Purpose : Primary cilia are hair-like organelles that extend from the apical surface of most mammalian cells. Defects in primary cilia in the eye cause ciliopathies, including renal disease, cerebral anomalies and retinitis pigmentosa. Currently, it is well-known that the connecting cilium in rod and cone photoreceptors contribute to phototransduction. However, the role of cilia in non-photoreceptors in the retina remains unknown. The purpose of this study is to describe the distribution of primary cilia in other layers of retina in mouse and human during development.

Methods : In this study, eyes were collected from the different developmental stages in Centrin2-GFP::Arl13b-mCherry transgenic mice, wildtype CD1 mice and C57BL/6J mice to study the distribution of primary cilia in vivo. Retinal sections were stained using Pax6, Sox9, and Chx10 antibodies to determine the fraction of ciliated cells that express these markers. In addition, wildtype CD1 and C57BL/6J mice eyes were used for whole mount of retinal pigment epithelium (RPE) and stained with ZO-1 and Arl13b. Whole mounts of RPE of normal human and AMD patient tissue were performed using a modified iDISCO protocol.

Results : In mouse RPE, primary cilia assembly and disassembly were found to be dynamically regulated during development. In neural retina, we found cilia initially localized in the inner neuroblastic layer at P0 age. By P7, ciliated cells were noted in the outer part of the INL and limited to the inner side of the INL of adult retinas.

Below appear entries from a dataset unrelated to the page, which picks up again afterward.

Definition with_lock (x : spinlock) (p : proc) : proc :=
  mkProc x (p_state p) (p_chan p) (p_killed p) (p_xstate p) (p_pid p) (p_parent p) (p_kstack p)
    (p_size p) (p_pgtbl p) (p_trapframe p) (p_ofile p) (p_cwd p) (p_name p) (p_vmas p)
    (p_arrival_seq p) (p_priority p) (p_ready_tick p) (p_wait_total p) (p_wait_max p)
    (p_run_total p).
Definition with_state (x : procstate) (p : proc) : proc :=
  mkProc (p_lock p) x (p_chan p) (p_killed p) (p_xstate p) (p_pid p) (p_parent p) (p_kstack p)
    (p_size p) (p_pgtbl p) (p_trapframe p) (p_ofile p) (p_cwd p) (p_name p) (p_vmas p)
    (p_arrival_seq p) (p_priority p) (p_ready_tick p) (p_wait_total p) (p_wait_max p)
    (p_run_total p).
Definition with_chan (x : chan) (p : proc) : proc :=
  mkProc (p_lock p) (p_state p) x (p_killed p) (p_xstate p) (p_pid p) (p_parent p) (p_kstack p)
    (p_size p) (p_pgtbl p) (p_trapframe p) (p_ofile p) (p_cwd p) (p_name p) (p_vmas p)
    (p_arrival_seq p) (p_priority p) (p_ready_tick p) (p_wait_total p) (p_wait_max p)
    (p_run_total p).
Definition with_killed (x : bool) (p : proc) : proc :=
  mkProc (p_lock p) (p_state p) (p_chan p) x (p_xstate p) (p_pid p) (p_parent p) (p_kstack p)
    (p_size p) (p_pgtbl p) (p_trapframe p) (p_ofile p) (p_cwd p) (p_name p) (p_vmas p)
    (p_arrival_seq p) (p_priority p) (p_ready_tick p) (p_wait_total p) (p_wait_max p)
    (p_run_total p).
Definition with_xstate (x : Z) (p : proc) : proc :=
  mkProc (p_lock p) (p_state p) (p_chan p) (p_killed p) x (p_pid p) (p_parent p) (p_kstack p)
    (p_size p) (p_pgtbl p) (p_trapframe p) (p_ofile p) (p_cwd p) (p_name p) (p_vmas p)
    (p_arrival_seq p) (p_priority p) (p_ready_tick p) (p_wait_total p) (p_wait_max p)
    (p_run_total p).
Definition with_pid (x : Z) (p : proc) : proc :=
  mkProc (p_lock p) (p_state p) (p_chan p) (p_killed p) (p_xstate p) x (p_parent p) (p_kstack p)
    (p_size p) (p_pgtbl p) (p_trapframe p) (p_ofile p) (p_cwd p) (p_name p) (p_vmas p)
    (p_arrival_seq p) (p_priority p) (p_ready_tick p) (p_wait_total p) (p_wait_max p)
    (p_run_total p).
Definition with_parent (x : option nat) (p : proc) : proc :=
  mkProc (p_lock p) (p_state p) (p_chan p) (p_killed p) (p_xstate p) (p_pid p) x (p_kstack p)
    (p_size p) (p_pgtbl p) (p_trapframe p) (p_ofile p) (p_cwd p) (p_name p) (p_vmas p)
    (p_arrival_seq p) (p_priority p) (p_ready_tick p) (p_wait_total p) (p_wait_max p)
    (p_run_total p).
Definition with_kstack (x : Z) (p : proc) : proc :=
  mkProc (p_lock p) (p_state p) (p_chan p) (p_killed p) (p_xstate p) (p_pid p) (p_parent p) x
    (p_size p) (p_pgtbl p) (p_trapframe p) (p_ofile p) (p_cwd p) (p_name p) (p_vmas p)
    (p_arrival_seq p) (p_priority p) (p_ready_tick p) (p_wait_total p) (p_wait_max p)
    (p_run_total p).
Definition with_size (x : Z) (p : proc) : proc :=
  mkProc (p_lock p) (p_state p) (p_chan p) (p_killed p) (p_xstate p) (p_pid p) (p_parent p)
    (p_kstack p) x (p_pgtbl p) (p_trapframe p) (p_ofile p) (p_cwd p) (p_name p) (p_vmas p)
    (p_arrival_seq p) (p_priority p) (p_ready_tick p) (p_wait_total p) (p_wait_max p)
    (p_run_total p).
Definition with_pgtbl (x : Z) (p : proc) : proc :=
  mkProc (p_lock p) (p_state p) (p_chan p) (p_killed p) (p_xstate p) (p_pid p) (p_parent p)
    (p_kstack p) (p_size p) x (p_trapframe p) (p_ofile p) (p_cwd p) (p_name p) (p_vmas p)
    (p_arrival_seq p) (p_priority p) (p_ready_tick p) (p_wait_total p) (p_wait_max p)
    (p_run_total p).
Definition with_trapframe (x : Z) (p : proc) : proc :=
  mkProc (p_lock p) (p_state p) (p_chan p) (p_killed p) (p_xstate p) (p_pid p) (p_parent p)
    (p_kstack p) (p_size p) (p_pgtbl p) x (p_ofile p) (p_cwd p) (p_name p) (p_vmas p)
    (p_arrival_seq p) (p_priority p) (p_ready_tick p) (p_wait_total p) (p_wait_max p)
    (p_run_total p).
Definition with_ofile (x : nat -> option nat) (p : proc) : proc :=
  mkProc (p_lock p) (p_state p) (p_chan p) (p_killed p) (p_xstate p) (p_pid p) (p_parent p)
    (p_kstack p) (p_size p) (p_pgtbl p) (p_trapframe p) x (p_cwd p) (p_name p) (p_vmas p)
    (p_arrival_seq p) (p_priority p) (p_ready_tick p) (p_wait_total p) (p_wait_max p)
    (p_run_total p).
Definition with_cwd (x : option nat) (p : proc) : proc :=
  mkProc (p_lock p) (p_state p) (p_chan p) (p_killed p) (p_xstate p) (p_pid p) (p_parent p)
    (p_kstack p) (p_size p) (p_pgtbl p) (p_trapframe p) (p_ofile p) x (p_name p) (p_vmas p)
    (p_arrival_seq p) (p_priority p) (p_ready_tick p) (p_wait_total p) (p_wait_max p)
    (p_run_total p).
Definition with_name (x : list Z) (p : proc) : proc :=
  mkProc (p_lock p) (p_state p) (p_chan p) (p_killed p) (p_xstate p) (p_pid p) (p_parent p)
    (p_kstack p) (p_size p) (p_pgtbl p) (p_trapframe p) (p_ofile p) (p_cwd p) x (p_vmas p)
    (p_arrival_seq p) (p_priority p) (p_ready_tick p) (p_wait_total p) (p_wait_max p)
    (p_run_total p).
Definition with_vmas (x : nat -> vma) (p : proc) : proc :=
  mkProc (p_lock p) (p_state p) (p_chan p) (p_killed p) (p_xstate p) (p_pid p) (p_parent p)
    (p_kstack p) (p_size p) (p_pgtbl p) (p_trapframe p) (p_ofile p) (p_cwd p) (p_name p) x
    (p_arrival_seq p) (p_priority p) (p_ready_tick p) (p_wait_total p) (p_wait_max p)
    (p_run_total p).
Definition with_arrival_seq (x : Z) (p : proc) : proc :=
  mkProc (p_lock p) (p_state p) (p_chan p) (p_killed p) (p_xstate p) (p_pid p) (p_parent p)
    (p_kstack p) (p_size p) (p_pgtbl p) (p_trapframe p) (p_ofile p) (p_cwd p) (p_name p) (p_vmas
    p) x (p_priority p) (p_ready_tick p) (p_wait_total p) (p_wait_max p) (p_run_total p).
Definition with_priority (x : Z) (p : proc) : proc :=
  mkProc (p_lock p) (p_state p) (p_chan p) (p_killed p) (p_xstate p) (p_pid p) (p_parent p)
    (p_kstack p) (p_size p) (p_pgtbl p) (p_trapframe p) (p_ofile p) (p_cwd p) (p_name p) (p_vmas
    p) (p_arrival_seq p) x (p_ready_tick p) (p_wait_total p) (p_wait_max p) (p_run_total p).
Definition with_ready_tick (x : Z) (p : proc) : proc :=
  mkProc (p_lock p) (p_state p) (p_chan p) (p_killed p) (p_xstate p) (p_pid p) (p_parent p)
    (p_kstack p) (p_size p) (p_pgtbl p) (p_trapframe p) (p_ofile p) (p_cwd p) (p_name p) (p_vmas
    p) (p_arrival_seq p) (p_priority p) x (p_wait_total p) (p_wait_max p) (p_run_total p).
Definition with_wait_total (x : Z) (p : proc) : proc :=
  mkProc (p_lock p) (p_state p) (p_chan p) (p_killed p) (p_xstate p) (p_pid p) (p_parent p)
    (p_kstack p) (p_size p) (p_pgtbl p) (p_trapframe p) (p_ofile p) (p_cwd p) (p_name p) (p_vmas
    p) (p_arrival_seq p) (p_priority p) (p_ready_tick p) x (p_wait_max p) (p_run_total p).
Definition with_wait_max (x : Z) (p : proc) : proc :=
  mkProc (p_lock p) (p_state p) (p_chan p) (p_killed p) (p_xstate p) (p_pid p) (p_parent p)
    (p_kstack p) (p_size p) (p_pgtbl p) (p_trapframe p) (p_ofile p) (p_cwd p) (p_name p) (p_vmas
    p) (p_arrival_seq p) (p_priority p) (p_ready_tick p) (p_wait_total p) x (p_run_total p).
Definition with_run_total (x : Z) (p : proc) : proc :=
  mkProc (p_lock p) (p_state p) (p_chan p) (p_killed p) (p_xstate p) (p_pid p) (p_parent p)
    (p_kstack p) (p_size p) (p_pgtbl p) (p_trapframe p) (p_ofile p) (p_cwd p) (p_name p) (p_vmas
    p) (p_arrival_seq p) (p_priority p) (p_ready_tick p) (p_wait_total p) (p_wait_max p) x.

Further analysis identified most ciliated cells in neuronal retina as Pax6-positive (amacrine marker) at adult age. In human eyes, primary cilia were detected in adult wholemount RPE. Shorter primary cilia of the RPE were found in AMD patient tissue as compared with normal human (n=50, p value<0.05, student t-test).

Conclusions : We showed a novel distribution of primary cilia in non-photoreceptor cells in the retina and RPE in human and mice. These findings highlight possible roles primary cilia could play in retinal development and diseases.

This abstract was presented at the 2019 ARVO Annual Meeting, held in Vancouver, Canada, April 28 - May 2, 2019.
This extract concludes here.